┌─ RECORDS SUPPLIED

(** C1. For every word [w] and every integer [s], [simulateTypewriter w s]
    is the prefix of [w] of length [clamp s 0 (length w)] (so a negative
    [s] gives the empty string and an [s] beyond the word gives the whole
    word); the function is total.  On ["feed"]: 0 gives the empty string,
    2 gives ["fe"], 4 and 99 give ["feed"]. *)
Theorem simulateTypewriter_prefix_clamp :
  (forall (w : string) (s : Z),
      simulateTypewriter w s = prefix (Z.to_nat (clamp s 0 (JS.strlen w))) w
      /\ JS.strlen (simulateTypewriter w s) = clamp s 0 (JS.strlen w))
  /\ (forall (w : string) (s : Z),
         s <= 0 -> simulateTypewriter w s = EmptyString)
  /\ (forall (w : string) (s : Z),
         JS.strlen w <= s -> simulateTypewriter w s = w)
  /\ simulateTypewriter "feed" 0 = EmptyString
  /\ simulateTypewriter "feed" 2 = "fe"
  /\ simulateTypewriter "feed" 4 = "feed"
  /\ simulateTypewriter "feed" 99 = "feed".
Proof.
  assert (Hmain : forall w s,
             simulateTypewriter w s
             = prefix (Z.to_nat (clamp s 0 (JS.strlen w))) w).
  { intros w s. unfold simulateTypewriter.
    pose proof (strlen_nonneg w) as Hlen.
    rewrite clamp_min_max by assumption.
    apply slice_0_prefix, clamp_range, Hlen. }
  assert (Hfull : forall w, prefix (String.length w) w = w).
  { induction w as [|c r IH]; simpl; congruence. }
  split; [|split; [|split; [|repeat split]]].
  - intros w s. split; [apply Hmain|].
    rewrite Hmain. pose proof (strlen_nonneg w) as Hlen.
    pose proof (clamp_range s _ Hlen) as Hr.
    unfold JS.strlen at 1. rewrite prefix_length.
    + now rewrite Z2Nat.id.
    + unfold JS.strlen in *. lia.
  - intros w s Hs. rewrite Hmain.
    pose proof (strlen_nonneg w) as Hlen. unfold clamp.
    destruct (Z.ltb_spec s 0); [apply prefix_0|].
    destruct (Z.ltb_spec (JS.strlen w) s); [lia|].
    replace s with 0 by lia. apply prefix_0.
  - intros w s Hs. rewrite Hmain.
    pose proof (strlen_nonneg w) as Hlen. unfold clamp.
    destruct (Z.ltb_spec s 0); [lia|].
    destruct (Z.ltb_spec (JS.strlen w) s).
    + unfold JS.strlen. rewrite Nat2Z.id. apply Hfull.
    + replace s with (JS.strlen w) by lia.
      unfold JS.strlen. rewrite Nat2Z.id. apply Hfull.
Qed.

└─

#### TASK INSTRUCTIONS
All records are to be retyped precisely.

#### WRITTEN RESPONSE
(** C1. For every word [w] and every integer [s], [simulateTypewriter w s]
    is the prefix of [w] of length [clamp s 0 (length w)] (so a negative
    [s] gives the empty string and an [s] beyond the word gives the whole
    word); the function is total.  On ["feed"]: 0 gives the empty string,
    2 gives ["fe"], 4 and 99 give ["feed"]. *)
Theorem simulateTypewriter_prefix_clamp :
  (forall (w : string) (s : Z),
      simulateTypewriter w s = prefix (Z.to_nat (clamp s 0 (JS.strlen w))) w
      /\ JS.strlen (simulateTypewriter w s) = clamp s 0 (JS.strlen w))
  /\ (forall (w : string) (s : Z),
         s <= 0 -> simulateTypewriter w s = EmptyString)
  /\ (forall (w : string) (s : Z),
         JS.strlen w <= s -> simulateTypewriter w s = w)
  /\ simulateTypewriter "feed" 0 = EmptyString
  /\ simulateTypewriter "feed" 2 = "fe"
  /\ simulateTypewriter "feed" 4 = "feed"
  /\ simulateTypewriter "feed" 99 = "feed".
Proof.
  assert (Hmain : forall w s,
             simulateTypewriter w s
             = prefix (Z.to_nat (clamp s 0 (JS.strlen w))) w).
  { intros w s. unfold simulateTypewriter.
    pose proof (strlen_nonneg w) as Hlen.
    rewrite clamp_min_max by assumption.
    apply slice_0_prefix, clamp_range, Hlen. }
  assert (Hfull : forall w, prefix (String.length w) w = w).
  { induction w as [|c r IH]; simpl; congruence. }
  split; [|split; [|split; [|repeat split]]].
  - intros w s. split; [apply Hmain|].
    rewrite Hmain. pose proof (strlen_nonneg w) as Hlen.
    pose proof (clamp_range s _ Hlen) as Hr.
    unfold JS.strlen at 1. rewrite prefix_length.
    + now rewrite Z2Nat.id.
    + unfold JS.strlen in *. lia.
  - intros w s Hs. rewrite Hmain.
    pose proof (strlen_nonneg w) as Hlen. unfold clamp.
    destruct (Z.ltb_spec s 0); [apply prefix_0|].
    destruct (Z.ltb_spec (JS.strlen w) s); [lia|].
    replace s with 0 by lia. apply prefix_0.
  - intros w s Hs. rewrite Hmain.
    pose proof (strlen_nonneg w) as Hlen. unfold clamp.
    destruct (Z.ltb_spec s 0); [lia|].
    destruct (Z.ltb_spec (JS.strlen w) s).
    + unfold JS.strlen. rewrite Nat2Z.id. apply Hfull.
    + replace s with (JS.strlen w) by lia.
      unfold JS.strlen. rewrite Nat2Z.id. apply Hfull.
Qed.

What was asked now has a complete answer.